**What to work on**
From the entries that follow, reproduce exactly and only the lines from the line with "(fun calls => calls ++ [err]) <$> onError." to the line with "(** The listings", endpoints included.

**Collection entries**
- - - -
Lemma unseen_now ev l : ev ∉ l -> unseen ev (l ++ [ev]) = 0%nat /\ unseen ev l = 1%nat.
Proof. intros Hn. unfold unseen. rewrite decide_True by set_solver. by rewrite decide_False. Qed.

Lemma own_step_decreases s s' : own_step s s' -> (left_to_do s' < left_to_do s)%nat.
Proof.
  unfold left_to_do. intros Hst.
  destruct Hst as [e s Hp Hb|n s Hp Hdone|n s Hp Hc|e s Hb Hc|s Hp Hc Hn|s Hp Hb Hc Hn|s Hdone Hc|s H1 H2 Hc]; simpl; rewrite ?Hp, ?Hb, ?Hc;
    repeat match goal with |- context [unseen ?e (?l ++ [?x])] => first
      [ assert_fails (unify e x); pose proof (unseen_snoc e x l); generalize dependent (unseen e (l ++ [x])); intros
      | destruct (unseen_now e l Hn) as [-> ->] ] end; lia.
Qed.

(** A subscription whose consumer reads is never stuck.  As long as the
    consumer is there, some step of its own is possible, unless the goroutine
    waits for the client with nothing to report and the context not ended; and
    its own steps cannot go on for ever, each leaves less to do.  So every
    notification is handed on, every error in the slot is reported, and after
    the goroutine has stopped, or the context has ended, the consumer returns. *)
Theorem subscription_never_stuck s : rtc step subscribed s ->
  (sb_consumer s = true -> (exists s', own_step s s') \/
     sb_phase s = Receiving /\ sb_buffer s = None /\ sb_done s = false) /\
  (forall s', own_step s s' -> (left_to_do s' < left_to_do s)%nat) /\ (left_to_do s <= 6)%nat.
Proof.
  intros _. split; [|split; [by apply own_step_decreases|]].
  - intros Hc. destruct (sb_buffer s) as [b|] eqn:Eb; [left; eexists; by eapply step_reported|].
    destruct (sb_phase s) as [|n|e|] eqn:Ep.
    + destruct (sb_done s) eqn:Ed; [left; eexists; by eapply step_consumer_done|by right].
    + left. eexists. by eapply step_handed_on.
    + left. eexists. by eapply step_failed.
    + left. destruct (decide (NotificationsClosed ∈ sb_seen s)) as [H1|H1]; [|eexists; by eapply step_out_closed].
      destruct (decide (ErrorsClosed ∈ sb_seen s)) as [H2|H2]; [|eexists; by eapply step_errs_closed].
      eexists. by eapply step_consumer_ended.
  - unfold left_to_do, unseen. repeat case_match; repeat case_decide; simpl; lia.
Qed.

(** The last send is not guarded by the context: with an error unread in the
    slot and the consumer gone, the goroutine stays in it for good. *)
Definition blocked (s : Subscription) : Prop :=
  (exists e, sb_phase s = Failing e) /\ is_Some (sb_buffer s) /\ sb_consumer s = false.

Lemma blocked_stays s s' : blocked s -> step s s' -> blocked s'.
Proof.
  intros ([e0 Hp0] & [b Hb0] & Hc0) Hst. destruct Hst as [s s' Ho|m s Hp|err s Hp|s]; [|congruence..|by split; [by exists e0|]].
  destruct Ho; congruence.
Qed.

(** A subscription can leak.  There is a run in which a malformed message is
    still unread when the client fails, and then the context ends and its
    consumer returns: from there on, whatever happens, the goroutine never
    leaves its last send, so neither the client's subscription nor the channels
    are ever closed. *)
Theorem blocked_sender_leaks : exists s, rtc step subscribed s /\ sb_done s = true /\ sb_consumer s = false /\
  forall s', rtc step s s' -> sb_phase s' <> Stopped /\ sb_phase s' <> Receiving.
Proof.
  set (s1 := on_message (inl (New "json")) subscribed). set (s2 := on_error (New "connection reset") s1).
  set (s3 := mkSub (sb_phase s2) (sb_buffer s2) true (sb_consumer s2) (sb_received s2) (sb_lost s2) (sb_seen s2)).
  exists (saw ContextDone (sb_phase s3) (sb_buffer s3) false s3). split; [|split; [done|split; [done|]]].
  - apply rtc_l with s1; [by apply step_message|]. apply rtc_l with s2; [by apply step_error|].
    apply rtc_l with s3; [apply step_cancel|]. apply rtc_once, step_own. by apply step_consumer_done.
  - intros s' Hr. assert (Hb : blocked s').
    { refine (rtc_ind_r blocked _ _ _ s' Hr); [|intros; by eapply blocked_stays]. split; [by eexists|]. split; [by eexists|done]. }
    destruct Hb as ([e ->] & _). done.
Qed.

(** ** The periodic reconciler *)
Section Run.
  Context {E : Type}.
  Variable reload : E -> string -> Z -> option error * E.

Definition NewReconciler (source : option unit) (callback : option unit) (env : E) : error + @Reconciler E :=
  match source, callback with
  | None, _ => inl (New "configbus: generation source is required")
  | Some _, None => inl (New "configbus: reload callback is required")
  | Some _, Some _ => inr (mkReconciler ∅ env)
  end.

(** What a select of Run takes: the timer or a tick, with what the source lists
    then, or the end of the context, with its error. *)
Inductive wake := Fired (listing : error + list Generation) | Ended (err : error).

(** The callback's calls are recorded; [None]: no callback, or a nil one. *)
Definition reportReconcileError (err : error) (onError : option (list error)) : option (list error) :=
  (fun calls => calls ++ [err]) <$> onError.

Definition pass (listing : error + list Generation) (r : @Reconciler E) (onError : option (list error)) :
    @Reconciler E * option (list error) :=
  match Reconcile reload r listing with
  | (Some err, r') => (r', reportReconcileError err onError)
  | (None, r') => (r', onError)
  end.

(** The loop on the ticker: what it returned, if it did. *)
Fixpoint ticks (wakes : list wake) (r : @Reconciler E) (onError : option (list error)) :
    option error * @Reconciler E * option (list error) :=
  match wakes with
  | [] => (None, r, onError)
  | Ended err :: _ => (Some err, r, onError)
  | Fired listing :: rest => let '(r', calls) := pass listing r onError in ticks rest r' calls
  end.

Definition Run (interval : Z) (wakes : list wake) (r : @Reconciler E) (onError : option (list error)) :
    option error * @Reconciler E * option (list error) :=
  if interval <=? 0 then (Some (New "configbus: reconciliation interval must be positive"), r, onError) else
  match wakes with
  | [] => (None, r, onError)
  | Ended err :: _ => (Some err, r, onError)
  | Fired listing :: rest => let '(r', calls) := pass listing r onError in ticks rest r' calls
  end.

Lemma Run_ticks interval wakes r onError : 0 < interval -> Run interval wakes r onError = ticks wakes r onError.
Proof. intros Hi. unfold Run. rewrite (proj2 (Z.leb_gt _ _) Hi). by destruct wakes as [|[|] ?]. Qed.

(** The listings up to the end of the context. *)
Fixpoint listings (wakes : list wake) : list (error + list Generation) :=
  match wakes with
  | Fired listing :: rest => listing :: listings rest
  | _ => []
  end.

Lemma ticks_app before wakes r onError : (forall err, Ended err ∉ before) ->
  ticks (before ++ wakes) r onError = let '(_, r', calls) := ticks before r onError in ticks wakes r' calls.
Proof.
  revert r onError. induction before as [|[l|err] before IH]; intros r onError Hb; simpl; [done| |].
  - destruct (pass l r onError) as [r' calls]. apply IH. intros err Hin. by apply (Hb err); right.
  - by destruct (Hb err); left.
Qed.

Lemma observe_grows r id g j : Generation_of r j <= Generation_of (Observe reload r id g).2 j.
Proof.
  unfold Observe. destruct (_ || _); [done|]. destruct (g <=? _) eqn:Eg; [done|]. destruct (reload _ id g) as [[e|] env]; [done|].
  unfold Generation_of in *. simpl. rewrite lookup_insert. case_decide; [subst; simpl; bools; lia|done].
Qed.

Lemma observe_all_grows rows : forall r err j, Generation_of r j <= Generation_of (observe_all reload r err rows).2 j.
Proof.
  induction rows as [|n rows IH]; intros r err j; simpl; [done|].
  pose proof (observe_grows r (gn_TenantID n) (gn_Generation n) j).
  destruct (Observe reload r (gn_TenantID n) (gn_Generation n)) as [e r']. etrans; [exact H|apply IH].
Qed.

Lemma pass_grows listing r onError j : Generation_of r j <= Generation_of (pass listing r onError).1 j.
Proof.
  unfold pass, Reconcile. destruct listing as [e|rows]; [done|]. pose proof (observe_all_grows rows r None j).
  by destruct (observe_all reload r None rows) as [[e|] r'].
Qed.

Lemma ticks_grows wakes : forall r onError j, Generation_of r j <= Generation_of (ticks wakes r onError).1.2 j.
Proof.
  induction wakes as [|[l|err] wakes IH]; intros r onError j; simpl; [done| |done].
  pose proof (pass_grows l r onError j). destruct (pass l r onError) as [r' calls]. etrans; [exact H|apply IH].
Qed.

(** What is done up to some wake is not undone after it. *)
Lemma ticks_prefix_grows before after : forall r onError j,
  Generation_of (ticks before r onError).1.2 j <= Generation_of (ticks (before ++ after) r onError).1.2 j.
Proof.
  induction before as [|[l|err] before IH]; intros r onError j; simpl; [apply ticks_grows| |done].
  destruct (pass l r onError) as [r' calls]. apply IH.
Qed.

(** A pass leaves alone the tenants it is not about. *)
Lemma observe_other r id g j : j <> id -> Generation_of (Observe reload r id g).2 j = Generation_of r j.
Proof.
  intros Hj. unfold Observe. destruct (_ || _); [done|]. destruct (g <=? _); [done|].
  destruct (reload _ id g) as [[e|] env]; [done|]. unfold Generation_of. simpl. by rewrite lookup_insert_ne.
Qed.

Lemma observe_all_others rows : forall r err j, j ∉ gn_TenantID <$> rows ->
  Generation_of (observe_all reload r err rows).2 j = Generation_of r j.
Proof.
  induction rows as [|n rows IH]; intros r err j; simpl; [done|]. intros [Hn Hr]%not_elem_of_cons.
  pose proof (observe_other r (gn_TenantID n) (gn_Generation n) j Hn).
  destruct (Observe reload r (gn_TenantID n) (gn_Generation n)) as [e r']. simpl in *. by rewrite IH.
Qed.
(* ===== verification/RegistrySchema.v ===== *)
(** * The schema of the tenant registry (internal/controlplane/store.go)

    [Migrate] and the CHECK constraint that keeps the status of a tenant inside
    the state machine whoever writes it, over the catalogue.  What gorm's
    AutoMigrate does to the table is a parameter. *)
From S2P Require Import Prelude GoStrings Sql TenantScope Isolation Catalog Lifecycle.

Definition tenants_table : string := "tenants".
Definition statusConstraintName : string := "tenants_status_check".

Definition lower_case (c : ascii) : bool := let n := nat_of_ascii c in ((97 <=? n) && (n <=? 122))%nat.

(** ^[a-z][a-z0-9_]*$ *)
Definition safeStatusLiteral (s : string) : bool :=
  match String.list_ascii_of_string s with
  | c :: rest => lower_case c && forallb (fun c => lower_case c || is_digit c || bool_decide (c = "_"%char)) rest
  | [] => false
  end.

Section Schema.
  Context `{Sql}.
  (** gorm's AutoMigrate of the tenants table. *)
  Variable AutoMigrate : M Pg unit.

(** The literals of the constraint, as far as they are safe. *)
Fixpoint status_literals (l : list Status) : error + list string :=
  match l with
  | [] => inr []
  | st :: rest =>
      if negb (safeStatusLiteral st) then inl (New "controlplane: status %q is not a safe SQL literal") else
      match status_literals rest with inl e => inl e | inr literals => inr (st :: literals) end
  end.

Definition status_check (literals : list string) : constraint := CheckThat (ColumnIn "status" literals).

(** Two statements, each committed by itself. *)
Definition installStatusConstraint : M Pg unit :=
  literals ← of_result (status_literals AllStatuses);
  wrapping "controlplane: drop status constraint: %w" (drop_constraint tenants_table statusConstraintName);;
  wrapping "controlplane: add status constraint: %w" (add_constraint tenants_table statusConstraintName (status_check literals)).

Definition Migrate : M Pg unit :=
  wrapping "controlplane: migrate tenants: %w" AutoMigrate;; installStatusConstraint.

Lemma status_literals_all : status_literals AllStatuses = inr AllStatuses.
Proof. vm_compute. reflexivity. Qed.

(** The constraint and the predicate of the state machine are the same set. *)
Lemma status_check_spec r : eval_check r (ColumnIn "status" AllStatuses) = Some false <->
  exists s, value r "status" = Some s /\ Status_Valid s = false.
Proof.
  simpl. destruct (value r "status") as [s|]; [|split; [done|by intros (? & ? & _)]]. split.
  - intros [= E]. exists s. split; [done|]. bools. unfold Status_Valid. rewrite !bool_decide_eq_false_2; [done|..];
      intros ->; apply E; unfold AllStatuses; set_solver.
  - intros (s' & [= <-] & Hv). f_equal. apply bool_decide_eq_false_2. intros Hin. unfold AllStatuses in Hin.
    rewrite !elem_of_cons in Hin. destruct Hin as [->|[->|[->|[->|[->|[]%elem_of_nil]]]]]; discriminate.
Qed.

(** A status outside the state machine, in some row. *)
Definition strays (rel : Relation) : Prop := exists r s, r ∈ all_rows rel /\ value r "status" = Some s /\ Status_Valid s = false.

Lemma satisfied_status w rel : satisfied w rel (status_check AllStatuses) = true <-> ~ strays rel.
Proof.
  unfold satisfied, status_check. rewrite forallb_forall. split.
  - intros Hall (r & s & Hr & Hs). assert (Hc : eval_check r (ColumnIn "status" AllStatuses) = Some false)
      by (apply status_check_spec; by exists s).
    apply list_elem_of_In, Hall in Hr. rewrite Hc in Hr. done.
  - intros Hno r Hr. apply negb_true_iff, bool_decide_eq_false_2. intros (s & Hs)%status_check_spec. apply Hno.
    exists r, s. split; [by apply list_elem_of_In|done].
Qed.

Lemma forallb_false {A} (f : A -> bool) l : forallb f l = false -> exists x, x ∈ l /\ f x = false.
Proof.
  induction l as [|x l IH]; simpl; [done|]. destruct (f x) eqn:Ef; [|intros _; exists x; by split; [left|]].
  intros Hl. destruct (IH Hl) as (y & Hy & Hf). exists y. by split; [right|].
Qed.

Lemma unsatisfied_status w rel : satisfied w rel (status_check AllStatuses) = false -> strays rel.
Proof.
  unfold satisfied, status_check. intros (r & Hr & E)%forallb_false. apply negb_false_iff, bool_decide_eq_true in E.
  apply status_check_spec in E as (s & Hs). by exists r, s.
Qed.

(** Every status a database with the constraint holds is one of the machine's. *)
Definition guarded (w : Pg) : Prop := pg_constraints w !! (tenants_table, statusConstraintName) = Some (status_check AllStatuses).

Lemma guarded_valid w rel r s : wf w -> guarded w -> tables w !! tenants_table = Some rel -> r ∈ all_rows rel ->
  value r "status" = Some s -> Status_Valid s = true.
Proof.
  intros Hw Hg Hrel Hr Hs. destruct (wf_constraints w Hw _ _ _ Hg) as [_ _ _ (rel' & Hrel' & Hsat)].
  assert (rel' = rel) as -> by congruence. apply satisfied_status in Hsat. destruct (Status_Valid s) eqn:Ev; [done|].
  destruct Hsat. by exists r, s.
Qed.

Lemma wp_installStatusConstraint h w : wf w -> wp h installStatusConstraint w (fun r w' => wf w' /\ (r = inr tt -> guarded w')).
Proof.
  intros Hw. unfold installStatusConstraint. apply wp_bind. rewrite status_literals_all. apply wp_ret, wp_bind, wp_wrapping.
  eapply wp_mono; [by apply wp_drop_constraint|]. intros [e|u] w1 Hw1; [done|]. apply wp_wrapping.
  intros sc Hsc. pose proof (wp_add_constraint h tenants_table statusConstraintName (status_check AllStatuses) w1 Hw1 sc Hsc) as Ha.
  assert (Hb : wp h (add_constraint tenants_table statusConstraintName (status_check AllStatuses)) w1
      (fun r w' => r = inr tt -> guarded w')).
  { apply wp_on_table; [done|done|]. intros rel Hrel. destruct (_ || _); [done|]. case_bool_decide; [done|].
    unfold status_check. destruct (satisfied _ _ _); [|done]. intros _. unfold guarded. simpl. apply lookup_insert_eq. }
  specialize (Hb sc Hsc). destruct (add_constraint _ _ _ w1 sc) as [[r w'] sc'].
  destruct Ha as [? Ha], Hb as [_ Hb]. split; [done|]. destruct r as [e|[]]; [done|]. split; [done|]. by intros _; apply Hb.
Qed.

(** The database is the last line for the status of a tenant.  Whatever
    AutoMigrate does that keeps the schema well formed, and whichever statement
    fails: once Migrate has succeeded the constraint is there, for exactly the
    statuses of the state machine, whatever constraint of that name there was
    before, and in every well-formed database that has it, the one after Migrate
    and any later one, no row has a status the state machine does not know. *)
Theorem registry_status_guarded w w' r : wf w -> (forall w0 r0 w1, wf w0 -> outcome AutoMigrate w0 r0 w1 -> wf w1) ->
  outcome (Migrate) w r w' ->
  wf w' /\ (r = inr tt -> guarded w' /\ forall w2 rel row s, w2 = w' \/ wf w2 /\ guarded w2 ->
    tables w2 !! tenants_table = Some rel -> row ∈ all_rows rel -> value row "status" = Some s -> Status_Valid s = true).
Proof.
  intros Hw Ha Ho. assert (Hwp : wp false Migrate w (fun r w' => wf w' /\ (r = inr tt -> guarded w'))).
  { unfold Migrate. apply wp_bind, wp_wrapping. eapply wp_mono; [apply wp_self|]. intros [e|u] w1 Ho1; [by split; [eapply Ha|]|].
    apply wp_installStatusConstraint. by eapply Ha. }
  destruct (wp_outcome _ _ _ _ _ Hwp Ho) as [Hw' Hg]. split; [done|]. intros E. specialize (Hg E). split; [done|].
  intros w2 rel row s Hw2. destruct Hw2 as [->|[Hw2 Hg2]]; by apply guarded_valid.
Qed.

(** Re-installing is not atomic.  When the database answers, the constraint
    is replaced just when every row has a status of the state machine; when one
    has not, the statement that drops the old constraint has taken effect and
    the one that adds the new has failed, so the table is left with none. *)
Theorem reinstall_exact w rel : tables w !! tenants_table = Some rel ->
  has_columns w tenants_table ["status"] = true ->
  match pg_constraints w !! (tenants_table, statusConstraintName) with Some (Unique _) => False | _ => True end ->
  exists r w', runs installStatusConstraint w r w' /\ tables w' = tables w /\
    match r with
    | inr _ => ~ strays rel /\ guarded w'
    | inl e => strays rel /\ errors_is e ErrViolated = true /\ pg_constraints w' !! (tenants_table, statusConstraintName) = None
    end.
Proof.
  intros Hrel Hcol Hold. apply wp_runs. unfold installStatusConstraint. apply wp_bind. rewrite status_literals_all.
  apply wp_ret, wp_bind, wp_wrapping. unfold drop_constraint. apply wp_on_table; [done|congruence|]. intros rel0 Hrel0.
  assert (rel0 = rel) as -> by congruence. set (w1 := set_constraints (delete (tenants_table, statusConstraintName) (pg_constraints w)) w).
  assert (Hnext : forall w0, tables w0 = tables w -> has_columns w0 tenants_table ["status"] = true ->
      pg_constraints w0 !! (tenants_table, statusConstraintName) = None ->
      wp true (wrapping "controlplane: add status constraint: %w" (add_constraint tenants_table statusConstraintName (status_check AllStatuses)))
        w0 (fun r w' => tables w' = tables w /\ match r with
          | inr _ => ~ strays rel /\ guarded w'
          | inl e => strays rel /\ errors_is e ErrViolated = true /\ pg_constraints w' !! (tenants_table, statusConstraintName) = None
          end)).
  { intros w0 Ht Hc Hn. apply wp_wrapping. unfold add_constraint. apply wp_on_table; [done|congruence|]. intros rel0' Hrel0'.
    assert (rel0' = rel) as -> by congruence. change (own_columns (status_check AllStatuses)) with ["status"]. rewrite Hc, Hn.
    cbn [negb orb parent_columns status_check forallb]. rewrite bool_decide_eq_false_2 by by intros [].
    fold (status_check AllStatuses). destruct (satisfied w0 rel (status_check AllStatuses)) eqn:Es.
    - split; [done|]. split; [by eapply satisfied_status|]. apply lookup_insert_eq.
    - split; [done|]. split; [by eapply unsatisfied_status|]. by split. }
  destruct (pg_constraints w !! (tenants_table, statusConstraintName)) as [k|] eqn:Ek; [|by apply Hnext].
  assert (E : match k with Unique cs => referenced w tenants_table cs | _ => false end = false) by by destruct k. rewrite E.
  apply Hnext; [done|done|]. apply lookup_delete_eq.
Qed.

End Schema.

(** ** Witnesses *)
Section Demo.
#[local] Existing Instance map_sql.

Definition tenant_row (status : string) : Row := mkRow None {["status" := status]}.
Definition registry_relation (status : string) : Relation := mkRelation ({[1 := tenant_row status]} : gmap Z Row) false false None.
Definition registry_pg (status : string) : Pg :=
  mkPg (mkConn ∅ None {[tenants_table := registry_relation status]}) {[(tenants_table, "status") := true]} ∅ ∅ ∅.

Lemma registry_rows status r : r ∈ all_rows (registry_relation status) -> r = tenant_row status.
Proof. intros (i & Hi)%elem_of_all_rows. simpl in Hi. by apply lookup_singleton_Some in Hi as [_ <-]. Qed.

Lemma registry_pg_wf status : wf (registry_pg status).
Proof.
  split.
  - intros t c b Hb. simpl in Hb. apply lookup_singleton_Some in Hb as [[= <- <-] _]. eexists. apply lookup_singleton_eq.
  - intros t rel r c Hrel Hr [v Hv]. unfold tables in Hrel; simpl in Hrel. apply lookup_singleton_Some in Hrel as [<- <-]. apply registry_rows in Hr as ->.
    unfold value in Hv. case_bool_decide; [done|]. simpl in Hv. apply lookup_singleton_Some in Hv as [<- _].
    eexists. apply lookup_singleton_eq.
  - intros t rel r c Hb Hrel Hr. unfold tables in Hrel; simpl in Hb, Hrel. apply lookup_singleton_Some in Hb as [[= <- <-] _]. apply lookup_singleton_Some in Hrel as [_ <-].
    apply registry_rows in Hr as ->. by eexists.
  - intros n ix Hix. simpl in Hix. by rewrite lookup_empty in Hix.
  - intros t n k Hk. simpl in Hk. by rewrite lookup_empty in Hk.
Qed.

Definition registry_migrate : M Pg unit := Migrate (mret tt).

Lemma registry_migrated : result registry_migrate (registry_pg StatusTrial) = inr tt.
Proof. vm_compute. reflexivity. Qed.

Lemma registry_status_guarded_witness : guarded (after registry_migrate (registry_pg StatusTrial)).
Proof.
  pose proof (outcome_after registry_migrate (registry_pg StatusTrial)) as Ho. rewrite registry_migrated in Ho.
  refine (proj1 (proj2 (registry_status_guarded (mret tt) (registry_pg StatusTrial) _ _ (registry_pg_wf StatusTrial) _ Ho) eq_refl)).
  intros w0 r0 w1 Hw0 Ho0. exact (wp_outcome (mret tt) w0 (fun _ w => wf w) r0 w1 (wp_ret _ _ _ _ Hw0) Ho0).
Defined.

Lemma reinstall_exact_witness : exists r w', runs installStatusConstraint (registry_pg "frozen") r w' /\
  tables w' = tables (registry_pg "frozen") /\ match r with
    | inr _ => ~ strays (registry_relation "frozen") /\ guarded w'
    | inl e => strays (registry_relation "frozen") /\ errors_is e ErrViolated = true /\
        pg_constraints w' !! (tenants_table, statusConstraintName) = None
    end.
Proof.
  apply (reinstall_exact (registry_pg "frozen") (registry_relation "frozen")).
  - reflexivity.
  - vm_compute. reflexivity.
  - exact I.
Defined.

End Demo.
- - - -
**Result**
  (fun calls => calls ++ [err]) <$> onError.

Definition pass (listing : error + list Generation) (r : @Reconciler E) (onError : option (list error)) :
    @Reconciler E * option (list error) :=
  match Reconcile reload r listing with
  | (Some err, r') => (r', reportReconcileError err onError)
  | (None, r') => (r', onError)
  end.

(** The loop on the ticker: what it returned, if it did. *)
Fixpoint ticks (wakes : list wake) (r : @Reconciler E) (onError : option (list error)) :
    option error * @Reconciler E * option (list error) :=
  match wakes with
  | [] => (None, r, onError)
  | Ended err :: _ => (Some err, r, onError)
  | Fired listing :: rest => let '(r', calls) := pass listing r onError in ticks rest r' calls
  end.

Definition Run (interval : Z) (wakes : list wake) (r : @Reconciler E) (onError : option (list error)) :
    option error * @Reconciler E * option (list error) :=
  if interval <=? 0 then (Some (New "configbus: reconciliation interval must be positive"), r, onError) else
  match wakes with
  | [] => (None, r, onError)
  | Ended err :: _ => (Some err, r, onError)
  | Fired listing :: rest => let '(r', calls) := pass listing r onError in ticks rest r' calls
  end.

Lemma Run_ticks interval wakes r onError : 0 < interval -> Run interval wakes r onError = ticks wakes r onError.
Proof. intros Hi. unfold Run. rewrite (proj2 (Z.leb_gt _ _) Hi). by destruct wakes as [|[|] ?]. Qed.

(** The listings up to the end of the context. *)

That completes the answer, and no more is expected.